We saw redwoods today. Yes, Deetjens was in a redwood forest, and yes, there are redwoods on Point Lobos, but none of them were first-growth forest or nearly as honking HUGE as the ones we saw in Henry Cowell Redwoods State Park.

I like writing descriptions, but I have to say that the Sublime leaves me speechless. We walked down the carefully-delineated trail, looked up through the leaves to the sun far, far above, took pictures of stumps and moss and sorrel growing in the duff underfoot, walked along the extraordinarily clear river where the steelhead spawn when the time is right, and just breathed.

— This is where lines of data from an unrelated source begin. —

(** * IntrinsicCompositing: the manual compositing pipeline

    A shallow embedding of [custom/manual_pipeline.py].  The function
    [run_full_pipeline] loads a background and a transparent foreground,
    rescales both, queries five external models, composites the foreground
    patch into every background buffer at one placement, harmonizes the
    albedo, fits light coefficients and runs the reshading model.

    - Python [int] is [Z]; Python [float] is IEEE binary64, computed with the
      Standard Library's [SpecFloat] (precision 53, emax 1024).
    - A raised exception is the [Raise] branch of [result]; statements are
      sequenced in the error monad.
    - A numpy array is a shape together with an indexing function.
    - Pixel arithmetic (numpy [float32]/[float64] element operations) is the
      interface [Arith]; the external models and library functions are the
      interface [Collaborators]. *)

From Stdlib Require Import ZArith List Sorted Lia Bool.
From Stdlib Require Import QArith Qcanon.
From Stdlib Require Import SpecFloat.
Import ListNotations.

Open Scope Z_scope.

(* ================================================================== *)
(** * Python runtime: exceptions and sequencing *)

Inductive exn : Type :=
| ZeroDivisionError
| ValueError
| OverflowError
| IndexError
| DegenerateMask
| ExternalModelFailure.

Inductive result (A : Type) : Type :=
| Ok (a : A)
| Raise (e : exn).

Arguments Ok {A} a.
Arguments Raise {A} e.

Definition bind {A B : Type} (r : result A) (k : A -> result B) : result B :=
  match r with
  | Ok a => k a
  | Raise e => Raise e
  end.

We were passed, at one point, by a woman with two young boys, one of whom said to his mother, "I like being somewhere different every day. Being at home in one place all the time is bo-oring." To which I said a heavily qualified Amen. I mean, home is far from boring, what with friends and work and simple New Yorkitude. But traveling, seeing scenery and architecture that's completely different from what I'm used to, touching lives that are utterly different from mine, participating, however briefly, in a daily rhythm that moves at an unfamiliar pace, is one of the great joys of my life.

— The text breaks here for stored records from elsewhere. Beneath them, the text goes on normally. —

(** X21. Severity of what the scanner reports.  A match that the scanner
    built from a rule without [confidence] metadata carries the text "N/A"
    there, and the adapter rates it "medium", also after the quarantine
    step has rewritten its [action]. *)
Theorem match_without_confidence_is_rated_medium (file_path : string)
    (m : YaraMatch) (action : string) :
  dict_get (meta m) "confidence" = None →
  _get_severity (make_match_info file_path m) = "medium"
  ∧ _get_severity (dict_set (make_match_info file_path m) "action" (PStr action))
    = "medium".
Proof.
  intros H. unfold _get_severity, make_match_info. simpl. rewrite H. simpl.
  by vm_compute.
Qed.

Lemma match_without_confidence_is_rated_medium_witness :
  _get_severity
    (make_match_info "/data/malicious.bin"
       {| rule := "EVIL"; namespace := "default"; tags := []; meta := [];
          strings := ["EVIL"] |})
  = "medium".
Proof.
  apply (match_without_confidence_is_rated_medium "/data/malicious.bin"
           {| rule := "EVIL"; namespace := "default"; tags := []; meta := [];
              strings := ["EVIL"] |} "").
  reflexivity.
Defined.

(** ** Configuration: [set] and [get] *)

Lemma dict_get_set_eq {V} (d : list (string * V)) k v :
  dict_get (dict_set d k v) k = Some v.
Proof.
  induction d as [|[k' v'] d IH]; simpl.
  - by rewrite String.eqb_refl.
  - destruct (String.eqb k' k) eqn:E; simpl; [by rewrite String.eqb_refl|].
    by rewrite E.
Qed.

Lemma dict_get_set_ne {V} (d : list (string * V)) k k' v :
  k ≠ k' → dict_get (dict_set d k v) k' = dict_get d k'.
Proof.
  intros Hne. induction d as [|[k0 v0] d IH]; simpl.
  - destruct (String.eqb k k') eqn:E; [|done]. by apply String.eqb_eq in E.
  - destruct (String.eqb k0 k) eqn:E; simpl.
    + apply String.eqb_eq in E. subst k0.
      destruct (String.eqb k k') eqn:E'; [|done]. by apply String.eqb_eq in E'.
    + by rewrite IH.
Qed.

Lemma split_without_separator sep s :
  rfind sep s = None → split sep s = [s].
Proof.
  induction s as [|a s IH]; simpl; [done|].
  destruct (rfind sep s); [done|].
  destruct (Ascii.eqb a sep); [done|]. intros _. by rewrite IH.
Qed.

Lemma split_at_separator sep k rest :
  rfind sep k = None →
  split sep (k ++ String sep rest) = k :: split sep rest.
Proof.
  induction k as [|a k IH]; simpl.
  - by rewrite Ascii.eqb_refl.
  - destruct (rfind sep k); [done|].
    destruct (Ascii.eqb a sep); [done|]. intros _. by rewrite IH.
Qed.

Lemma append_longer (k rest : string) (a : ascii) : k ≠ (k ++ String a rest)%string.
Proof.
  induction k as [|b k IH]; simpl; [done|]. intros [= H]. by apply IH.
Qed.

(** X22. A key without a dot is set and read back: [get] after [set]
    returns the value, whatever was stored before, and every other key
    reads as it did. *)
Theorem set_then_get_plain_key (_config : dict) (key other : string)
    (value default : pyval) :
  rfind "." key = None →
  ConfigManager.get (ConfigManager.set _config key value) key default = value
  ∧ (other ≠ key →
     ConfigManager.get (ConfigManager.set _config key value) other default
     = ConfigManager.get _config other default).
Proof.
  intros Hplain. unfold ConfigManager.get, ConfigManager.set.
  rewrite split_without_separator by done. simpl.
  rewrite dict_get_set_eq. split; [done|].
  intros Hne. by rewrite dict_get_set_ne.
Qed.

Lemma set_then_get_plain_key_witness :
  ConfigManager.get (ConfigManager.set sample_config "max_file_size_mb" (PInt 5))
    "max_file_size_mb" PNone = PInt 5.
Proof.
  apply (set_then_get_plain_key sample_config "max_file_size_mb" "" (PInt 5) PNone).
  reflexivity.
Defined.

(** X23. A dotted key is set but not read back.  [set] on
    [section.option] stores the value in the dictionary under [section]
    (creating it, or replacing what is not a dictionary), while [get] looks
    the whole text [section.option] up at the top level: it returns what it
    returned before the [set], not the value. *)
Theorem dotted_key_is_set_in_the_section_only (_config : dict)
    (section option : string) (value default : pyval) :
  rfind "." section = None →
  rfind "." option = None →
  let key := (section ++ "." ++ option)%string in
  let _config' := ConfigManager.set _config key value in
  ConfigManager.get _config' key default = ConfigManager.get _config key default
  ∧ ∃ d, dict_get _config' section = Some (PDict d)
         ∧ dict_get d option = Some value
         ∧ ∀ other, other ≠ option →
             dict_get d other
             = match dict_get _config section with
               | Some (PDict d0) => dict_get d0 other
               | _ => None
               end.
Proof.
  intros Hs Ho.
  change (section ++ "." ++ option)%string
    with (section ++ String "."%char option)%string.
  cbv zeta. unfold ConfigManager.get, ConfigManager.set.
  rewrite (split_at_separator "." section option Hs).
  rewrite (split_without_separator "." option Ho). simpl.
  rewrite dict_get_set_ne by apply append_longer.
  split; [done|]. eexists. split; [apply dict_get_set_eq|].
  split; [apply dict_get_set_eq|].
  intros other Hne. rewrite dict_get_set_ne by done.
  by destruct (dict_get _config section) as [[]|].
Qed.

Lemma dotted_key_is_set_in_the_section_only_witness :
  ConfigManager.get
    (ConfigManager.set sample_config "email_reporting.enabled" (PBool true))
    "email_reporting.enabled" PNone = PNone
  ∧ dict_get (ConfigManager.set sample_config "email_reporting.enabled" (PBool true))
      "email_reporting"
    = Some (PDict [ ("enabled", PBool true); ("smtp_port", PInt 587) ]).
Proof.
  destruct (dotted_key_is_set_in_the_section_only sample_config
              "email_reporting" "enabled" (PBool true) PNone)
    as [Hget _]; [reflexivity..|].
  split; [exact Hget|vm_compute; reflexivity].
Defined.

After the redwoods, we drove back to Santa Cruz on Route 9, one of those twisty, windy roads I love driving (which is odd, when you come to think that I don't much like driving at all), came back to the hotel to rest, then set out to walk along the shore and watch the surfers. Talk about a life that's utterly different from mine. I don't think I'd enjoy surfing. I hate being cold, I have no sense of balance, I'm not a strong swimmer, speed makes me anxious, and I'm always nervous about hitting anybody I'm too near. But watching it was wonderful. We walked out to the lighthouse, stopping at intervals to watch the migration of the Common Harbor Surfer out to the waves, then back again in time to catch the sea-lion puppy-pile out on the wharf before finding a seafood restaurant with a table by the water from which we could watch the sun go down. We took lisa_marli's advice about the restaurant: Riva, where she likes to take her mother, and I'm glad we did. The food was good (I shellfished-out with crab cocktail and sauteed prawns with zucchini and mushrooms), the view was splendid.

Home tomorrow. Sigh. I didn't get the writing done I'd planned, but I have slept lots and thought lots and listened to the deep, green silence that surrounds trees that were 200 feet tall before Cynrenius was Governor of Syria and been lulled to sleep by waves and creeks and talked about writing with peers and students alike, which is always useful. So I'd say that the trip has been an unqualified success.